Collected data
- Opening Delimiter -

(** * Backend-Malthus.ai: the multi-source aggregation engine, verified

    A shallow embedding of the aggregation code of [src/server.js]
    (class [EnhancedFinancialService] and the route [POST /api/analyze])
    and of the auxiliary serverless handlers ([src/api/analyze.js],
    [src/api/simple.js] and the fetch-based variant of the analyze handler).

    Conventions of the embedding.
    - JavaScript strings are [string]s of 8-bit code units; [toLowerCase]
      and [toUpperCase] act on the ASCII letters, which is what they do on
      ASCII text (tickers, English headlines).  What is stated of the
      case of letters is stated of ASCII text ([isAscii]).
    - JavaScript numbers are IEEE-754 binary64 values: Rocq's primitive
      [float]; integer counters and scores, which stay far below 2^53, are
      [Z] or [nat].
    - A JavaScript [Set] of strings is a [gset string].
    - [try]/[catch] is an error monad; a promise handed to
      [Promise.allSettled] is a [Settled] value; calls that reach the
      network are answered by an explicit [World] and, where the order of
      the calls matters, logged in a trace. *)

From Stdlib Require Import ZArith String Ascii Bool List Lia.
From Stdlib Require Import PrimFloat SpecFloat FloatOps Uint63.
From stdpp Require Import base decidable list gmap strings sorting.

Local Open Scope string_scope.
Local Open Scope Z_scope.

(** ** JavaScript strings *)

Module JsString.

(** Code units of the ASCII capital letters are 65..90, small ones 97..122. *)
Definition lower_ascii (c : ascii) : ascii :=
  let n := nat_of_ascii c in
  if (Nat.leb 65 n && Nat.leb n 90)%bool then ascii_of_nat (n + 32) else c.

Definition upper_ascii (c : ascii) : ascii :=
  let n := nat_of_ascii c in
  if (Nat.leb 97 n && Nat.leb n 122)%bool then ascii_of_nat (n - 32) else c.

Fixpoint map_string (f : ascii -> ascii) (s : string) : string :=
  match s with
  | EmptyString => EmptyString
  | String c s' => String (f c) (map_string f s')
  end.

(** [s.toLowerCase()] and [s.toUpperCase()]. *)
Definition toLowerCase : string -> string := map_string lower_ascii.
Definition toUpperCase : string -> string := map_string upper_ascii.

(** ASCII text: every code unit is below 128.  On such text the two
    functions above are the ones of JavaScript; on other text
    JavaScript maps the letters of every alphabet. *)
Fixpoint isAscii (s : string) : bool :=
  match s with
  | EmptyString => true
  | String c s' => (nat_of_ascii c <? 128)%nat && isAscii s'
  end.

(** [s.startsWith(p)]. *)
Fixpoint startsWith (s p : string) : bool :=
  match p, s with
  | EmptyString, _ => true
  | String _ _, EmptyString => false
  | String a p', String b s' => if Ascii.eqb a b then startsWith s' p' else false
  end.

(** [s.includes(p)]: [p] occurs in [s] as a contiguous substring. *)
Fixpoint includes (s p : string) : bool :=
  startsWith s p ||
  match s with
  | EmptyString => false
  | String _ s' => includes s' p
  end.

(** [s.substring(0, n)]: the first [n] code units, all of [s] if shorter. *)
Fixpoint substring0 (n : nat) (s : string) : string :=
  match n, s with
  | O, _ => EmptyString
  | S _, EmptyString => EmptyString
  | S n', String c s' => String c (substring0 n' s')
  end.

(** [xs.includes(x)] on an array of strings. *)
Definition array_includes (xs : list string) (x : string) : bool :=
  existsb (String.eqb x) xs.

End JsString.
Import JsString.

(** ** JavaScript numbers *)

Module JsNumber.

(** The counter [n], at most 2^53, as a number. *)
Definition ofZ (n : Z) : float := PrimFloat.of_uint63 (Uint63.of_Z n).

(** [0], [-0] and [NaN] are falsy, every other number is truthy. *)
Definition truthy (x : float) : bool :=
  negb (PrimFloat.eqb x 0 || PrimFloat.is_nan x).

(** [a || b] where [a] may be absent ([undefined] is falsy). *)
Definition orElse (a : option float) (b : float) : float :=
  match a with
  | Some x => if truthy x then x else b
  | None => b
  end.

(** The digits of [x.toFixed(d)] for a finite [x]: the sign and the
    integer [n] for which [n / 10^d] is nearest to [|x|], the larger one
    of two that are equally near.  [x] is exactly [m * 2^e]. *)
Definition fixedDigits (d : nat) (x : float) : option (bool * Z) :=
  match Prim2SF x with
  | S754_zero _ => Some (false, 0)
  | S754_finite sign m e =>
      let scaled := Z.pos m * 10 ^ Z.of_nat d in
      Some (sign,
            if 0 <=? e then scaled * 2 ^ e
            else (2 * scaled + 2 ^ (- e)) / 2 ^ (1 - e))
  | S754_infinity _ | S754_nan => None
  end.

(** [parseFloat] of the decimal [n / 10^d], [n > 0]: the nearest number,
    ties to even.  The quotient is taken with 120 extra bits and a
    sticky bit, which leaves the rounding exact. *)
Definition parseDecimal (sign : bool) (n : Z) (d : nat) : float :=
  if n =? 0 then (if sign then PrimFloat.neg_zero else PrimFloat.zero)
  else
    let num := n * 2 ^ 120 in
    let den := 10 ^ Z.of_nat d in
    let sticky := if num mod den =? 0 then 0 else 1 in
    let r := SF2Prim (binary_normalize prec emax (2 * (num / den) + sticky) (-121) false) in
    if sign then PrimFloat.opp r else r.

(** [parseFloat(x.toFixed(d))]: [x] rounded to [d] decimals.  [toFixed]
    prints [NaN], the infinities and numbers from 1e21 on as [String]
    does, and [parseFloat] reads those back unchanged. *)
Definition roundFixed (d : nat) (x : float) : float :=
  match fixedDigits d x with
  | None => x
  | Some (sign, n) =>
      if PrimFloat.leb 1e21 (PrimFloat.abs x) then x
      else parseDecimal sign n d
  end.

End JsNumber.
Import JsNumber.

(** ** Control effects: exceptions and settled promises *)

Module Js.

(** The completion of a block that may [throw]: the value it returns, or
    the [message] of the error it throws. *)
Inductive Completion (A : Type) :=
| Normal (value : A)
| Throw (message : string).
Arguments Normal {A} value.
Arguments Throw {A} message.

Definition bind {A B} (c : Completion A) (k : A -> Completion B) : Completion B :=
  match c with
  | Normal v => k v
  | Throw m => Throw m
  end.

(** [try { body } catch (error) { handler(error.message) }] *)
Definition tryCatch {A} (body : Completion A) (handler : string -> A) : A :=
  match body with
  | Normal v => v
  | Throw m => handler m
  end.

(** An element of the array [Promise.allSettled] resolves to. *)
Inductive Settled (A : Type) :=
| Fulfilled (value : A)
| Rejected (reason : string).
Arguments Fulfilled {A} value.
Arguments Rejected {A} reason.

(** The promise of an [async] function settles as its body completes. *)
Definition settle {A} (c : Completion A) : Settled A :=
  match c with
  | Normal v => Fulfilled v
  | Throw m => Rejected m
  end.

(** An argument that the code takes for a string.  [NotText rendered] is
    any other value ([undefined], a number, ...): it has no string
    methods, and [rendered] is what a template literal prints for it. *)
Inductive TextArg :=
| Text (s : string)
| NotText (rendered : string).

Definition render (a : TextArg) : string :=
  match a with
  | Text s => s
  | NotText r => r
  end.

(** [!!a] for a string that may be absent: [undefined] and [''] are falsy. *)
Definition truthyText (a : option string) : bool :=
  match a with
  | None | Some "" => false
  | Some _ => true
  end.

(** [a || b] on strings that may be absent. *)
Definition orText (a : option string) (b : string) : string :=
  match a with
  | Some "" | None => b
  | Some s => s
  end.

(** A string method called on [a]: a [TypeError] when [a] is [undefined]
    or [null]. *)
Definition requireText (a : option string) : Completion string :=
  match a with
  | Some s => Normal s
  | None => Throw "Cannot read properties of undefined"
  end.

(** [a.toUpperCase()] *)
Definition argToUpperCase (a : TextArg) : Completion string :=
  match a with
  | Text s => Normal (toUpperCase s)
  | NotText _ => Throw "symbol.toUpperCase is not a function"
  end.

End Js.
Import Js.

(** stdpp's monad notation [x ← c; k] for completions. *)
#[export] Instance completion_ret : MRet Completion := @Normal.
#[export] Instance completion_bind : MBind Completion :=
  fun A B k c => Js.bind c k.

(** ** Relevance score: [calculateRelevanceScore] *)

Module Relevance.

Definition keywords : list string :=
  ["earnings"; "revenue"; "profit"; "loss"; "guidance"; "outlook"; "forecast"].

Definition highImpactWords : list string :=
  ["ceo"; "acquisition"; "merger"; "partnership"; "lawsuit"].

(** [ws.forEach(w => { if (text.includes(w)) score += k; })] starting from
    [score]. *)
Definition add_matches (text : string) (k : Z) (ws : list string) (score : Z) : Z :=
  fold_left (fun acc w => if includes text w then acc + k else acc) ws score.

(** [summary] is [None] when the provider gave none ([summary || '']). *)
Definition calculateRelevanceScore
    (headline : string) (summary : option string) (symbol : string) : Z :=
  let score := 0 in
  let text := toLowerCase (headline ++ " " ++ default "" summary) in
  let sym := toLowerCase symbol in
  let score := if includes text sym then score + 10 else score in
  let score := add_matches text 5 keywords score in
  let score := add_matches text 3 highImpactWords score in
  score.

(** The number of words of [ws] that occur in [text]. *)
Definition matched (text : string) (ws : list string) : Z :=
  Z.of_nat (length (List.filter (includes text) ws)).

(** The text a score is computed on. *)
Definition scoredText (headline : string) (summary : option string) : string :=
  toLowerCase (headline ++ " " ++ default "" summary).

End Relevance.

(** ** News reconciliation: deduplicate, rank, truncate *)

Module News.

(** What the field [publishedAt] of an article holds, as the comparator
    of the ranking reads it, that is through [new Date(...)]: a timestamp
    that [Date] parses, given by its time value in milliseconds, or a
    text that [Date] does not parse (the date is then invalid and its
    number is [NaN]).  Alpha Vantage prints [time_published] as
    [20240501T120000], which is of the second kind. *)
Inductive Published :=
| Parses (time : Z)
| Unparsed (text : string).

(** [Number(new Date(p))]: [None] stands for [NaN]. *)
Definition timeValue (p : Published) : option Z :=
  match p with
  | Parses time => Some time
  | Unparsed _ => None
  end.

(** An article as the four news adapters build it.  Every adapter calls
    [getImpactLevel] on the headline inside its own [try] block, so an
    article only leaves an adapter with a headline that is a string.
    The field [sentimentScore], which only the Alpha Vantage adapter
    sets and nothing reads, is left out. *)
Record Article := mkArticle {
  headline : string;
  summary : string;
  source : string;
  url : string;
  publishedAt : Published;
  sentiment : string;
  impact : string;
  relevanceScore : Z;
  category : string;
  sourceTier : string;
  fullArticle : string
}.

(** *** [removeDuplicateArticles] *)

(** [article.headline.toLowerCase().substring(0, 50)] *)
Definition dedupKey (article : Article) : string :=
  substring0 50 (toLowerCase (headline article)).

(** The callback of [articles.filter], with the [Set] it closes over
    threaded through the traversal. *)
Fixpoint filterUnseen (seen : gset string) (articles : list Article) : list Article :=
  match articles with
  | [] => []
  | article :: rest =>
      let key := dedupKey article in
      if decide (key ∈ seen) then filterUnseen seen rest
      else article :: filterUnseen ({[ key ]} ∪ seen) rest
  end.

Definition removeDuplicateArticles (articles : list Article) : list Article :=
  filterUnseen ∅ articles.

(** *** [sortArticlesByRelevance] *)

(** The names an object literal inherits from [Object.prototype]: the
    lookup [tierWeight[t]] finds a function (for [__proto__] the
    prototype object) under each of them. *)
Definition objectPrototypeNames : list string :=
  [ "constructor"; "__defineGetter__"; "__defineSetter__"; "hasOwnProperty";
    "__lookupGetter__"; "__lookupSetter__"; "isPrototypeOf";
    "propertyIsEnumerable"; "toString"; "valueOf"; "__proto__";
    "toLocaleString" ].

- Closing Delimiter -

• **DIRECTIONS FOR THIS TASK**
Quote, word for word, every line from the top of the entries through the line that holds "if (Nat.leb 97".

• **REPLY**
(** * Backend-Malthus.ai: the multi-source aggregation engine, verified

    A shallow embedding of the aggregation code of [src/server.js]
    (class [EnhancedFinancialService] and the route [POST /api/analyze])
    and of the auxiliary serverless handlers ([src/api/analyze.js],
    [src/api/simple.js] and the fetch-based variant of the analyze handler).

    Conventions of the embedding.
    - JavaScript strings are [string]s of 8-bit code units; [toLowerCase]
      and [toUpperCase] act on the ASCII letters, which is what they do on
      ASCII text (tickers, English headlines).  What is stated of the
      case of letters is stated of ASCII text ([isAscii]).
    - JavaScript numbers are IEEE-754 binary64 values: Rocq's primitive
      [float]; integer counters and scores, which stay far below 2^53, are
      [Z] or [nat].
    - A JavaScript [Set] of strings is a [gset string].
    - [try]/[catch] is an error monad; a promise handed to
      [Promise.allSettled] is a [Settled] value; calls that reach the
      network are answered by an explicit [World] and, where the order of
      the calls matters, logged in a trace. *)

From Stdlib Require Import ZArith String Ascii Bool List Lia.
From Stdlib Require Import PrimFloat SpecFloat FloatOps Uint63.
From stdpp Require Import base decidable list gmap strings sorting.

Local Open Scope string_scope.
Local Open Scope Z_scope.

(** ** JavaScript strings *)

Module JsString.

(** Code units of the ASCII capital letters are 65..90, small ones 97..122. *)
Definition lower_ascii (c : ascii) : ascii :=
  let n := nat_of_ascii c in
  if (Nat.leb 65 n && Nat.leb n 90)%bool then ascii_of_nat (n + 32) else c.

Definition upper_ascii (c : ascii) : ascii :=
  let n := nat_of_ascii c in
  if (Nat.leb 97 n && Nat.leb n 122)%bool then ascii_of_nat (n - 32) else c.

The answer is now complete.